January 24 at 6pm:  Billy Sternberg will present two documentary films revolving around the disappearance of Judge Joseph Crater in 1930 – one of the most famous unresolved missing person’s cases in New York history. After stepping in a cab with $5000 the Judge was never seen again. The two films, A Tale of Two Governors (8 min.)and The Case of An Overlooked Letter (24 min.), both explore different aspects of the mysterious case.

January 31 at 6pm:  Kryssa Schemmerling will present her film Our Hawaii (58 min.), a documentary that explores the vibrant surfing scene forged in one of the most unlikely places: Rockaway Beach, Queens, during the 1960s and '70s. A group of Rockaway natives attempted to recreate the mythologized California surfing lifestyle in a ruined, crime-ridden, urban environment.

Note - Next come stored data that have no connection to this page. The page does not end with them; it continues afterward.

Lemma format_ordinal name k : (0 < k)%N ->
  format_agent_nickname name k = (name ++ lit " the") ++ [ch " "] ++ lit (pretty (k + 1)%N) ++ ordinal_suffix (k + 1).
Proof. intros Hk. unfold format_agent_nickname. destruct (N.eqb_spec k 0); [lia|]. by rewrite <- !app_assoc. Qed.

Lemma format_0 name : format_agent_nickname name 0 = name.
Proof. done. Qed.

(** A nickname tells how often the pool was reset. *)
Lemma format_count name name' k k' : plain name -> plain name' ->
  format_agent_nickname name k = format_agent_nickname name' k' -> k = k'.
Proof.
  intros Hp Hp' H. destruct (decide (k = 0%N)) as [->|Hk], (decide (k' = 0%N)) as [->|Hk']; [done|..].
  - by apply Hp in H; [|lia].
  - symmetry in H. by apply Hp' in H; [|lia].
  - rewrite !format_ordinal in H by lia. apply last_char_inj in H; [|apply ordinal_no_space..].
    apply app_inj_2 in H as [H _]; [|by rewrite !ordinal_suffix_length].
    apply (f_equal (decimal 0)) in H. rewrite !decimal_show in H. lia.
Qed.

Lemma plain_no_space name : ch " " ∉ name -> plain name.
Proof.
  intros Hn name' k Hk ->. apply Hn. rewrite format_ordinal by done. rewrite !elem_of_app. right. left. by left.
Qed.

(** Requests for nicknames one after another: names, and two draws *)
Record request : Type := mkRequest { req_names : list str; req_draw : nat; req_draw' : nat }.

Fixpoint draw_nicknames (requests : list request) (s : AgentRegistry) : list (option str) :=
  match requests with
  | [] => []
  | r :: requests =>
      let '(nickname, s) := reserve_agent_nickname (req_names r) None (req_draw r) (req_draw' r) s in
      nickname :: draw_nicknames requests s
  end.

Lemma choose_Some {A} draw (l : list A) : l <> [] -> exists x, choose draw l = Some x /\ x ∈ l.
Proof.
  intros Hl. unfold choose. destruct (lookup_lt_is_Some_2 l (draw mod length l)) as [x Hx].
  - apply Nat.mod_upper_bound. by destruct l.
  - exists x. split; [done|]. by eapply list_elem_of_lookup_2.
Qed.

(** A nickname that was given and may be told from those that will be *)
Definition spent (s : AgentRegistry) (nickname : str) : Prop :=
  exists name k, plain name /\ nickname = format_agent_nickname name k /\
    (k <= nickname_reset_count s)%N /\ (k = nickname_reset_count s -> nickname ∈ used_agent_nicknames s).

February 7 at 6pm:  In partnership with the Third Annual Reelabilities : NY Disabilities Film Festival we are proud to present The Last American Freak Show (2008, 80 min.), a British documentary directed by Richard Butchins following a motley crew of performers with disabilities, turning the American Freak Show on its head, as they travel the U.S. exposing bigotry, bucking expectations, and challenging perceptions at every step.  Lawrence Carter Long, Executive Director of Disabilities Network of NYC, will host a Q and A after the film.

February 14 at 6pm:  Ken Kimmelman presents several short films:  The Heart Knows Better (1 min.), Brushstrokes (6 min.), What Does a Person Deserve? (2 min.), Thomas Comma (24 min.), Hello, Cello (30 min.), Hot Afternoons Have Been in Montana (15 min.)

Mr. Kimmelman is an award-winning filmmaker and recipient of the 1995 Emmy Award for his anti-prejudice public service film The Heart Knows Better which aired nationally on CNN and Bravo.